The authors have created a sort of anti-Book of Virtues in this encyclopedic compendium of the ways and means of power.

Everyone wants power and everyone is in a constant duplicitous game to gain more power at the expense of others, according to Greene, a screenwriter and former editor at Esquire (Elffers, a book packager, designed the volume, with its attractive marginalia). We live today as courtiers once did in royal courts: we must appear civil while attempting to crush all those around us. This power game can be played well or poorly, and in these 48 laws culled from the history and wisdom of the world’s greatest power players are the rules that must be followed to win. These laws boil down to being as ruthless, selfish, manipulative, and deceitful as possible. Each law, however, gets its own chapter: “Conceal Your Intentions,” “Always Say Less Than Necessary,” “Pose as a Friend, Work as a Spy,” and so on.
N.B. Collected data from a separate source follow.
(** Processing the snapshot of the todo twice runs the processor once;
    after the invalidation of the todo the entry is gone.  With the array
    processed by the same checker and the todo by a second checker in
    between, the todo is still a hit; its invalidation then clears what
    both checkers hold for it and leaves the value of the array. *)
Lemma snapshotProcessor_caching_witness :
  exists s',
    toSnapshotProcessor todoChecker todo freshState = (VString "processed", s')
    /\ calls s' = [CallToSnapshotProcessor 1%positive todo]
    /\ toSnapshotProcessor todoChecker todo s' = (VString "processed", s')
    /\ snapshotProcessorCacheOf 1%positive
         (caches (invalidateCachedToSnapshotProcessorResult 10%positive s')) !! 10%positive
       = None
    /\ let s2 := toSnapshotProcessorAll [(todoChecker, todos); (archiveChecker, todo)] s' in
       let s3 := invalidateCachedToSnapshotProcessorResult 10%positive s2 in
       toSnapshotProcessor todoChecker todo s2 = (VString "processed", s2)
       /\ calls (toSnapshotProcessor todoChecker todo s2).2
          = [CallToSnapshotProcessor 1%positive todo;
             CallToSnapshotProcessor 1%positive todos;
             CallToSnapshotProcessor 2%positive todo]
       /\ snapshotProcessorCacheOf 1%positive (caches s3) !! 10%positive = None
       /\ snapshotProcessorCacheOf 2%positive (caches s3) !! 10%positive = None
       /\ snapshotProcessorCacheOf 1%positive (caches s3) !! 11%positive
          = Some (VString "processed").
Proof.
  destruct (snapshotProcessor_caching todoChecker todo freshState)
    as (_ & _ & Hobject & _).
  destruct (Hobject CPlainObject 10%positive eq_refl) as [_ Hmiss]; [discriminate|].
  destruct (Hmiss eq_refl)
    as (s' & Hrun & Hcalls & _ & _ & Hagain & (Hgone & _) & _ & _ & Hlater).
  exists s'. split; [exact Hrun|]. split; [exact Hcalls|]. split; [exact Hagain|].
  split; [exact Hgone|].
  destruct (Hlater [(todoChecker, todos); (archiveChecker, todo)])
    as (Hhit & _ & Hgone1 & Hgoneall).
  { intros tc2 sn2 Hin.
    repeat (apply elem_of_cons in Hin as [Heq|Hin];
            [injection Heq as -> ->; split; [intros sn t c|intros sn t c tc' Hlisten]; done|]).
    by apply elem_of_nil in Hin. }
  split; [exact Hhit|].
  assert (s' = (toSnapshotProcessor todoChecker todo freshState).2) as Hs'
    by (by rewrite Hrun).
  split; [rewrite Hs'; vm_compute; reflexivity|].
  split; [exact Hgone1|].
  split; [|rewrite Hs'; vm_compute; reflexivity].
  apply Hgoneall. rewrite Hs'. vm_compute. repeat constructor.
Defined.

End TypeCheckExamples.

(** ** Model properties *)

Section ModelPropFacts.

Import ModelProps.

Context {World : Type}.

Implicit Types (h : list (Cell World)) (r : Internal World).

Lemma alloc_keeps cell h a old :
  h !! a = Some old -> (alloc cell h).2 !! a = Some old.
Proof. intros Hold. unfold alloc. simpl. by apply lookup_app_l_Some. Qed.

Lemma alloc_fresh cell h : h !! (alloc cell h).1 = None.
Proof. unfold alloc. simpl. by apply lookup_ge_None. Qed.

Lemma alloc_lookup cell h : (alloc cell h).2 !! (alloc cell h).1 = Some cell.
Proof. unfold alloc. simpl. by apply list_lookup_middle. Qed.

Lemma internalOf_alloc cell h a r :
  internalOf a h = Some r -> internalOf a (alloc cell h).2 = Some r.
Proof.
  unfold internalOf. intros Hr.
  destruct (h !! a) as [[i| |]|] eqn:Ha; try done.
  destruct (h !! i) as [[|r'|]|] eqn:Hi; try done.
  by rewrite (alloc_keeps _ _ _ _ Ha), (alloc_keeps _ _ _ _ Hi).
Qed.

(** [{ ...this, _internal: r' }] yields an object and a record that did
    not exist before and keeps every existing cell. *)
Lemma spreadWithInternal_spec r' h :
  let '(this', h') := spreadWithInternal r' h in
  h !! this' = None
  /\ (exists i', h' !! this' = Some (PropObject i') /\ h !! i' = None)
  /\ internalOf this' h' = Some r'
  /\ (forall a cell, h !! a = Some cell -> h' !! a = Some cell)
  /\ (forall a r, internalOf a h = Some r -> internalOf a h' = Some r).
Proof.
  unfold spreadWithInternal, alloc. simpl.
  assert ((h ++ [InternalRecord r']) !! length h = Some (InternalRecord r')) as Hrec
    by by apply list_lookup_middle.
  assert (((h ++ [InternalRecord r']) ++ [PropObject (length h)])
            !! length (h ++ [InternalRecord r']) = Some (PropObject (length h))) as Hobj
    by by apply list_lookup_middle.
  split; [apply lookup_ge_None; rewrite length_app; simpl; lia|].
  split; [exists (length h); split; [done|by apply lookup_ge_None]|].
  split.
  - unfold internalOf. rewrite Hobj. by rewrite (lookup_app_l_Some _ _ _ _ Hrec).
  - split.
    + intros a cell Ha. by do 2 apply lookup_app_l_Some.
    + intros a r Hr.
      apply (internalOf_alloc (PropObject (length h)) (h ++ [InternalRecord r'])).
      by apply (internalOf_alloc (InternalRecord r') h).
Qed.

(** Names the result of the [spreadWithInternal] on [h] in the goal and
    brings in what is known about it. *)
Ltac open_spread h this' h' Hspec :=
  match goal with
  | |- context [spreadWithInternal ?r' h] =>
      pose proof (spreadWithInternal_spec r' h) as Hspec;
      destruct (spreadWithInternal r' h) as [this' h']
  end.

(** What a call of [withSnapshotProcessor] on a valid receiver does. *)
Lemma withSnapshotProcessor_spec h this r fromSnapshot toSnapshot :
  internalOf this h = Some r ->
  exists this' h',
    withSnapshotProcessor this fromSnapshot toSnapshot h = Some (this', h')
    /\ (h !! this' = None
        /\ exists i', h' !! this' = Some (PropObject i') /\ h !! i' = None)
    /\ (forall a cell, h !! a = Some cell -> h' !! a = Some cell)
    /\ (forall a r0, internalOf a h = Some r0 -> internalOf a h' = Some r0)
    /\ internalOf this' h'
       = Some {| defaultFn := defaultFn r;
                 defaultValue := defaultValue r;
                 typeChecker := typeChecker r;
                 setter := setter r;
                 isId := isId r;
                 transform := transform r;
                 fromSnapshotProcessor :=
                   newFromSnapshot (fromSnapshotProcessor r) fromSnapshot;
                 toSnapshotProcessor :=
                   newToSnapshot (toSnapshotProcessor r) toSnapshot |}.
Proof.
  intros Hr. unfold withSnapshotProcessor. rewrite Hr.
  open_spread h this' h' Hspec.
  destruct Hspec as (Hfresh & Hobj & Hnew & Hcells & Hinternals).
  exists this', h'. repeat split; auto.
Qed.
Each chapter is conveniently broken down into sections on what happened to those who transgressed or observed the particular law, the key elements in this law, and ways to defensively reverse this law when it’s used against you. Quotations in the margins amplify the lesson being taught. While compelling in the way an auto accident might be, the book is simply nonsense. Rules often contradict each other. We are told, for instance, to “be conspicuous at all cost,” then told to “behave like others.” More seriously, Greene never really defines “power,” and he merely asserts, rather than offers evidence for, the Hobbesian world of all against all in which he insists we live. The world may be like this at times, but often it isn’t. To ask why this is so would be a far more useful project.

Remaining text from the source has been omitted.